- **WHAT YOU SHOULD DO**
Copy out exactly the lines below that run from the one holding "[on_save] and [delete_from_cache]" to the one holding "(storage_on_save st) save_to_cache_method", keeping both of those lines and no others.

Stored data entries:
---------------
(** C8. [Cache.new] with preload registers [save_to_cache] on
    [on_save] and [delete_from_cache] on [on_delete], then starts the
    enumeration of the storage under the reader lock; what follows are
    calls of [storage.load] only.  When it returns, the enumeration ran
    to its end and every enumerated key is in the map with a loaded
    entry. *)
Theorem Cache_new_preloads (st : Storage S) :
  let r := fst (Cache_new st true) in
  let s' := snd (Cache_new st true) in
  (r = Ok tt →
     snd (fst (storage_all (backend st))) = None
     ∧ ∀ m, m ∈ fst (fst (storage_all (backend st))) →
         ∃ a, models s' !! key m = Some a ∧ loaded a = true)
  ∧ on_save s' = Signal_append (storage_on_save st) save_to_cache_method
  ∧ on_delete s' = Signal_append (storage_on_delete st) delete_from_cache_method
  ∧ ∃ loads,
      forallb is_storage_load loads = true
      ∧ (trace s' = [OnSaveAppend save_to_cache_method;
                     OnDeleteAppend delete_from_cache_method;
                     Acquire reader_lock; StorageAll] ++ loads
                    ++ [Release reader_lock]
         ∨ (r ≠ Ok tt
            ∧ trace s' = [OnSaveAppend save_to_cache_method;
                          OnDeleteAppend delete_from_cache_method;
                          Acquire reader_lock; StorageAll] ++ loads)).
Proof.
  cbn zeta. rewrite Cache_new_preload_eq.
  destruct (all_loop _ _ _) as [r1 s1] eqn:Hloop.
  apply preload_loop in Hloop as (Hsv & Hdl & (loads & Htr & Hl) & _ & Hall).
  cbn [on_save on_delete trace] in Hsv, Hdl, Htr.
  destruct r1 as [ys | e]; cbn [fst snd log on_save on_delete models trace].
  - split.
    + destruct (snd (fst (storage_all (backend st)))); [done |]. eauto.
    + repeat split; try done. exists loads. split; [done |]. left.
      rewrite Htr. by rewrite <- !app_assoc.
  - split; [done |]. repeat split; try done. exists loads. eauto.
Qed.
---------------
- **ANSWER BELOW**
    [on_save] and [delete_from_cache] on [on_delete], then starts the
    enumeration of the storage under the reader lock; what follows are
    calls of [storage.load] only.  When it returns, the enumeration ran
    to its end and every enumerated key is in the map with a loaded
    entry. *)
Theorem Cache_new_preloads (st : Storage S) :
  let r := fst (Cache_new st true) in
  let s' := snd (Cache_new st true) in
  (r = Ok tt →
     snd (fst (storage_all (backend st))) = None
     ∧ ∀ m, m ∈ fst (fst (storage_all (backend st))) →
         ∃ a, models s' !! key m = Some a ∧ loaded a = true)
  ∧ on_save s' = Signal_append (storage_on_save st) save_to_cache_method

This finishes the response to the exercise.